Congruences modulo $4$ for Rogers--Ramanujan--Gordon type overpartitions

TL;DR

This paper establishes new congruence identities modulo 4 for the count of Rogers--Ramanujan--Gordon type overpartitions, extending previous work on congruences modulo 3 and connecting to overpartition analogues of classical partition theorems.

Contribution

It introduces novel congruence identities modulo 4 for overpartition counts related to Rogers--Ramanujan--Gordon type overpartitions, expanding the understanding of their arithmetic properties.

Findings

Derived congruences modulo 4 for overpartition counts

Connected overpartition congruences to classical partition theorems

Extended previous modulo 3 results to modulo 4

Abstract

In a recent work, Andrews defined the singular overpartitions with the goal of presenting an overpartition analogue to the theorems of Rogers--Ramanujan type for ordinary partitions with restricted successive ranks.
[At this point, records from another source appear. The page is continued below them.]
(** * Robot Framework packaging script ([package.py]) and the
      [ListenImports] test listener: a shallow embedding and its properties.

    The script is Python 2 ([urllib.urlretrieve], byte strings), so a Python
    [str] is a Rocq [string] of 8-bit characters.  The file system is a finite
    map from paths to nodes, the external tools ([javac], [java], [jar],
    [setup.py], the network, the clock) are fields of an environment record,
    and Python exceptions are the error side of a state-and-error monad. *)

From Stdlib Require Import String Ascii ZArith List Bool Lia.
From Stdlib Require Import Decimal DecimalString DecimalPos DecimalZ.
From stdpp Require Import base option list gmap strings sorting.

Local Open Scope string_scope.
Local Open Scope list_scope.

(** ** Python string operations *)

Module PyStr.

Definition nl : string := String (ascii_of_nat 10) "".

(** [sep.join(items)] *)
Definition join (sep : string) (items : list string) : string :=
  String.concat sep items.

(** ['\n'.join(lines) + '\n']: a text given line by line. *)
Definition unlines (ls : list string) : string :=
  String.concat "" (map (fun l => l +:+ nl) ls).

(** [s.startswith(p)] *)
Definition startswith (s p : string) : bool := String.prefix p s.

(** [s.endswith(p)] *)
Definition endswith (s p : string) : bool :=
  let n := String.length s in
  let m := String.length p in
  (m <=? n)%nat && String.eqb (substring (n - m) m s) p.

(** [s.replace(old, new)] for a non-empty [old]: occurrences are replaced
    from the left and do not overlap.  [skip] counts the characters of an
    occurrence that are still to be dropped. *)
Fixpoint replace_from (old new : string) (skip : nat) (s : string) : string :=
  match s with
  | EmptyString => EmptyString
  | String c s' =>
      match skip with
      | S k => replace_from old new k s'
      | O =>
          if String.prefix old s
          then new +:+ replace_from old new (String.length old - 1) s'
          else String c (replace_from old new 0 s')
      end
  end.

Definition replace (s old new : string) : string := replace_from old new 0 s.

(** [s.split(sep)] for a one-character separator. *)
Fixpoint split (sep : ascii) (s : string) : list string :=
  match s with
  | EmptyString => [EmptyString]
  | String c s' =>
      if Ascii.eqb c sep then EmptyString :: split sep s'
      else match split sep s' with
           | h :: t => String c h :: t
           | [] => [String c EmptyString]
           end
  end.

(** [l[-k:]] for [k > 0]: the last [k] items, or all of them. *)
Definition last_items {A} (k : nat) (l : list A) : list A :=
  skipn (length l - k) l.

(** ['%d' % z] *)
Definition format_d (z : Z) : string := NilZero.string_of_int (Z.to_int z).

(** ['%02d' % z]: zero padded to two characters; a negative number already
    has two. *)
Definition format_02d (z : Z) : string :=
  let s := format_d z in
  if (String.length s <? 2)%nat then "0" +:+ s else s.

Definition is_digit (c : ascii) : bool :=
  let n := nat_of_ascii c in (48 <=? n)%nat && (n <=? 57)%nat.

Fixpoint all_chars (p : ascii -> bool) (s : string) : bool :=
  match s with
  | EmptyString => true
  | String c s' => p c && all_chars p s'
  end.

End PyStr.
As a small part of his work, Andrews noted two congruences modulo $3$ for the number of singular overpartitions prescribed by parameters $k=3$ and $i=1$. It should be noticed that this number equals the number of the Rogers--Ramanujan--Gordon type overpartitions with $k=i=3$ which come from the overpartition analogue of Gordon's Rogers--Ramanujan partition theorem introduced by Chen, Sang and Shi. In this paper, we derive numbers of congruence identities modulo $4$ for the number of Rogers--Ramanujan--Gordon type overpartitions.